The South American nation, which saw exports rise 25 percent year-on-year in May, responded to the global financial crisis by limiting imports of shoes, fresh fruit and other goods that it also produces.
The curbs, designed to protect jobs and boost local production, range from administrative delays at borders and in customs to anti-dumping penalties on goods such as steel products and textiles.
China has stopped buying Argentine soy oil in response to the restrictions.
Separate complaints from the EU at the World Trade Organisation and from Brazil, the top destination for Argentine exports, have raised concerns that Argentina’s protectionist stance could backfire.
“Argentina is creating a certain amount of tension with its informal and formal commercial policies,” said Dante Sica, a trade expert with the Buenos Aires consultancy Abeceb.com. “There are always risks of retaliation.”
Frustrations about the Argentine measures have also soured negotiations to open up new markets for Argentina’s producers, including talks on an EU-Mercosur accord that would create the world’s largest free trade zone.
For the time being, Argentine exports are faring well.
Its soy oil producers have found new customers in India, Bangladesh and Peru and are enjoying a bumper harvest. Argentine exporters of grains, cars and consumer goods also are finding plenty of customers, especially in Brazil.
Enrique Mantilla of the Argentine Chamber of Exporters told reporters that Argentina’s exports were set to increase 17 percent this year from a year ago.
He said it would take a long time for Europe’s complaints to work through WTO mediation, and described the chance that other countries would retaliate, as China did, as slight.
“(Exporters) are mostly preoccupied with the facts. Today it is a problem of imports not exports,” he said of the Argentine border measures.
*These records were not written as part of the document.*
Lemma h_must_bind (m : handler A) (f : A -> handler B) (P : list PathSafetyReport -> A -> Prop) :
  h_must m paths P -> (forall ps a, P ps a -> h_must (f a) ps Q) ->
  h_must (a <~ m ;~ f a) paths Q.
Proof.
  intros Hm Hf. unfold h_must, h_bind. eapply must_bind; [exact Hm|].
  intros [ps [a|e]] HP; simpl; [by apply Hf|done].
Qed.

Lemma h_must_any (m : handler A) (f : A -> handler B) :
  (forall ps a, h_must (f a) ps Q) -> h_must (a <~ m ;~ f a) paths Q.
Proof.
  intros Hf. eapply h_must_bind with (P := fun _ _ => True); [|auto].
  apply must_true. by intros [? []].
Qed.

Lemma h_must_io (m : IO (safe A)) (f : A -> handler B) (P : A -> Prop) :
  must m (ok_post P) -> (forall a, P a -> h_must (f a) paths Q) ->
  h_must (a <~ h_io m ;~ f a) paths Q.
Proof.
  intros Hm Hf. eapply h_must_bind with (P := fun ps a => ps = paths /\ P a).
  - unfold h_must, h_io. eapply must_bind; [exact Hm|]. intros [a|e]; simpl; [by split|done].
  - intros ps a [-> HP]. by apply Hf.
Qed.

Lemma h_must_io_any (m : IO (safe A)) (f : A -> handler B) :
  (forall a, h_must (f a) paths Q) -> h_must (a <~ h_io m ;~ f a) paths Q.
Proof.
  intros Hf. eapply h_must_io with (P := fun _ => True); [|auto].
  apply must_true. by intros [].
Qed.

Lemma h_must_safe (r : safe A) (f : A -> handler B) :
  (forall a, r = Ok a -> h_must (f a) paths Q) -> h_must (a <~ h_safe r ;~ f a) paths Q.
Proof. intros Hf. destruct r; [by apply Hf|done]. Qed.
End HandlerRules.

Lemma h_must_ret {An : Answers} {A} (a : A) paths (Q : list PathSafetyReport -> A -> Prop) :
  Q paths a -> h_must (h_ret a) paths Q.
Proof. done. Qed.

Lemma h_must_push {An : Answers} {A} p (k : handler A) paths (Q : list PathSafetyReport -> A -> Prop) :
  h_must k (paths ++ [p])%list Q -> h_must (h_push p ;~ k) paths Q.
Proof. done. Qed.

Lemma h_must_stop {An : Answers} c outcome (k : handler RuleOutcome) paths Q :
  (c = true -> Q paths outcome) -> (c = false -> h_must k paths Q) ->
  h_must (h_stop_if c outcome k) paths Q.
Proof. intros H1 H2. destruct c; simpl; [by apply h_must_ret, H1|by apply H2]. Qed.

Lemma h_must_mono {An : Answers} {A} (m : handler A) paths (P Q : list PathSafetyReport -> A -> Prop) :
  h_must m paths P -> (forall ps a, P ps a -> Q ps a) -> h_must m paths Q.
Proof.
  intros Hm HPQ. eapply must_mono; [exact Hm|]. intros [ps [a|e]]; unfold h_post; simpl; auto.
Qed.

(** One rule of the calculus, chosen by the head of the handler; what the
    checks establish is kept in the context. *)
Ltac h_step :=
  lazymatch goal with
  | |- h_must (h_bind (h_safe _) _) _ _ => apply h_must_safe; intros ? ?
  | |- h_must (h_bind (h_io _) _) _ _ => apply h_must_io_any; intros ?
  | |- h_must (h_bind (h_push _) _) _ _ => apply h_must_push
  | |- h_must (h_bind _ _) _ _ => apply h_must_any; intros ? ?
  | |- h_must (h_stop_if _ _ _) _ _ => apply h_must_stop; intros ?
  | |- h_must (h_ret _) _ _ => apply h_must_ret
  | |- h_must (match ?x with _ => _ end) _ _ => destruct x eqn:?
  end.
Ltac h_steps := repeat h_step.

(** ** The authority of an active worktree *)

Definition valid_hash (value : string) : Prop := strlen value = 64 /\ is_hex_string value = true.

(** [p] resolved to [q], up to path equality. *)
Definition resolves_to {An : Answers} (p q : string) : Prop :=
  exists r, answers (Canonicalize p) (Ok r) /\ path_eqb r q = true.

Section Authority.
Context `{LeaseSerde} {An : Answers}.

(** The lease read from the controlled storage names this run, source,
    worktree, commit and owner. *)
Definition leased (storage : string) (d : ActiveWorktree) (root workspace_root workspace_id
    request_id : string) : Prop :=
  exists bytes lease,
    answers (ReadFile (join (join storage WORKTREE_LEASES_DIRECTORY) (aw_run_id d ++ ".json"))) (Ok bytes) /\
    lease_from_slice bytes = Some lease /\
    lw_schema_version lease = 1 /\ lw_run_id lease = aw_run_id d /\
    lw_source_commit lease = aw_base_head d /\
    lw_owner_workspace_id lease = workspace_id /\ lw_owner_request_id lease = request_id /\
    resolves_to (lw_source_git_root lease) workspace_root /\
    resolves_to (lw_worktree_path lease) root.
Argentine Economy Minister Amado Boudou has defended his government’s trade measures as helping “to preserve the quality of life among Argentines” and said: “Europe has farm subsidies, and the countries that champion free trade also have restrictions.”
But with Argentina’s economy recovering well, in part due to the strong sales to Brazil, economists said it was unlikely other countries would continue to accept what they see as unfair treatment of their goods.
“It is difficult to justify, today, with Argentina’s current volume of trade,” Abeceb.com’s Sica said. “Maybe last year there was less criticism from other countries, but today there is less tolerance with protectionist measures.”
Last month, European farm ministers said Argentina’s curbs on imported foods threatened the drive for a EU-Mercosur deal that would link the European bloc with Brazil, Argentina, Paraguay and Uruguay, covering trade valued at 65 billion euros ($82bn) a year.
Roberto Bouzas, an economics professor at Argentina’s San Andres University, said the country’s defensive trade stance would be just one thorn in the side of those negotiations, which restarted in May after a six-year hiatus.
“Without a doubt it complicates things. But the obstacles to an agreement go far beyond that individual problem.”
The long-sought deal has faced strong opposition from environmentalists, lawmakers and farmers in Europe who fear an influx of food imports from South America.
Boris Segura, senior economist for Latin America at RBS Securities, said Argentina needed to “play ball” and be clear about the restrictions it is imposing to avoid losing access to the markets that were key to its exporters.
“The main complaint from these trade partners is the arbitrariness of the (Argentine) barriers,” Segura said.
Companies working to bring goods into Argentina would also prefer clear trade policies to the current makeshift mix, said Miguel Ponce of Argentina’s Chamber of Importers.
“Obviously we support the return as soon as possible to an open trade policy,” Ponce said. “We would like to see everything normalise.”